Bioethics of Crispr Technology

CRISPR, or ‘clustered regularly interspaced short palindromic repeats’, is a family of DNA sequences found in prokaryotic genomes. The sequences were originally derived from bacteriophages, which used them to destroy DNA. The technology can be used to target specific regions of a gene or genome to create a desired result. For example, a gene could be deleted to improve the efficiency of its production.


CRISPR has recently made headlines for its ability to edit genes, and has already been successfully applied to a variety of fungal species. The technology has already been successful in editing the genomes of Magnaporthe oryzae, Alternaria alternata, and Leptosphaeria maculans. Other examples include Fusarium oxysporum (Fusarium oxysporum) and Fusarium proliferatum.

Several gene therapies have been developed, including Glybera, which was approved for commercial use in Europe in 2012. After treating a single patient, the therapy was halted due to financial difficulties. Applications of CRISPR technology are almost as endless as the potential for life. Current initiatives involve therapeutics and food, but the CRISPR-Cas9 system also has many less prominent uses. Listed below are just a few of the most promising uses of CRISPR.


While the first clinical trials of CRISPR/Cas9 technology are underway, some are questioning the ethical implications of this new genetic editing technology. While genome editing is a revolutionary advancement, it must be done responsibly and safely, and that’s where the Bioethics of Crispr technology comes in. In this book, Henry Greely, a bioethicist and lawyer, describes He Jiankui’s experiment to edit the human embryo’s DNA. He also outlines the science behind genome editing before CRISPR, as well as the legal framework. Afterwards, he describes the reactions of the public to the twins he produced from genome editing, a recent development.
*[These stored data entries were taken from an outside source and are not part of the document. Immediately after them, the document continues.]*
Lemma accel_publishes_sequential_witness :
  let out := run (SampleApp.on_accel_change accel_notification) calm_world in
  result_of out = Returns tt /\
  publishes (trace_of out)
    = [("sampleapp/currentLongitudinalAccel", longi_payload f_1_0);
       ("sampleapp/currentLateralAccel", lat_payload f_minus_0_5);
       ("sampleapp/currentVerticalAccel", ver_payload f_9_81)].
Proof.
  apply (accel_publishes_sequential calm_world accel_notification
           f_1_0 f_minus_0_5 f_9_81);
    eexists; split; reflexivity.
Defined.




(** The callback of the acceleration subscriptions, run on the notification
    of the longitudinal subscription alone, reports 0.0 for the lateral and
    the vertical axis. *)
Example per_axis_notification_zeroes_others :
  log_lines (trace_of
    (run (SampleApp.callback_method cb_on_accel_change longi_only_notification)
       calm_world))
  = [("vehicle/acceleration_longitudinal", "Vehicle longitudinal acceleration: 1.0");
     ("vehicle/acceleration_lateral", "Vehicle lateral acceleration: 0.0");
     ("vehicle/acceleration_vertical", "Vehicle vertical acceleration: 0.0")].
Proof. reflexivity. Qed.

(** ** Startup *)

(** C8 as stated fails: with a broker that accepts every subscription,
    [on_start] registers four subscriptions, not two, and three of them are
    for the acceleration axes. *)
Lemma on_start_registers_four_not_two :
  let subs := subscriptions (trace_of (run SampleApp.on_start calm_world)) in
  List.length subs <> 2%nat /\
  List.length subs = 4%nat /\
  List.length (filter (fun sc => match snd sc with
                                 | cb_on_accel_change => true
                                 | cb_on_speed_change => false
                                 end) subs) = 3%nat.
Proof.
  cbv zeta. vm_compute. repeat split. intros H. discriminate H.
Qed.

(** C8, amended.  With a broker that accepts every subscription, [on_start]
    registers exactly four subscriptions, one per signal, in the order
    speed, longitudinal, lateral, vertical.  Speed is bound to
    [on_speed_change]; each acceleration axis has a subscription of its
    own, and the three are bound to the one callback [on_accel_change]. *)
Theorem on_start_subscriptions (w : World) :
  subscribe_returns w ->
  run SampleApp.on_start w
    = (Returns tt,
       [Subscribe Speed cb_on_speed_change;
        Subscribe Longitudinal cb_on_accel_change;
        Subscribe Lateral cb_on_accel_change;
        Subscribe Vertical cb_on_accel_change]).
Proof.
  intros Hsub.
  unfold run, SampleApp.on_start, await, subscribe, perform, bind.
  rewrite !Hsub. reflexivity.
Qed.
The technology has already generated many ethical questions, primarily regarding the use of human germ cells in research. While CRISPR is already used to edit other organisms, including crops, it could eventually be used to repair or render humans resistant to certain diseases or even fix fatal genetic defects in human embryos. Therefore, bioethicists and scientists should collaborate to address the ethical issues surrounding the use of this technology to modify human germ cells.


In addition to human genome editing, CRISPR technology can be used to change the genome of other parts of the body, including the heart, brain, and muscles. Although the technology is still in its early stages, it could prove to be a game changer for the medical community. However, costs are uncertain and may differ significantly depending on the effectiveness of a single treatment. The Advisory Committee on Recombinant DNA (RDA) has recommended a clinical trial for CRISPR.

The high cost of CRISPR has some critics. Many worry that the technology is not affordable, and may not even be covered by insurance. In the meantime, other gene therapies have high prices. Ultimately, these gene therapies will add a new burden to the health care system. While these concerns remain, there are a number of potential solutions to overcome these challenges. For example, the Broad Institute and other private companies could work together to develop affordable gene-editing tools for common diseases.


Despite the many benefits of CRISPR technology, it is important to understand the limitations associated with the technique. There are several types of CRISPR alterations that may be considered unsuitable. As an example, off-target mutations may be detrimental to humans. However, this is not a big deal in laboratory settings because scientists can redo the experiment using a new population of cells and a different CRISPR-design targeting the same gene. Moreover, if off-target mutations occur, they can simply trash the first CRISPR design and start all over.

Although CRISPR has gained attention globally, only a few disorders are currently in clinical trials. While these conditions are relatively rare, they are still cause for concern. A recent study found that CRISPR can lead to unintended effects. The method has also been used to correct genetic spelling mistakes in human cells. Prime editing has the potential to improve efficiency and versatility. This article reviews some of the most notable CRISPR advancements and their limitations.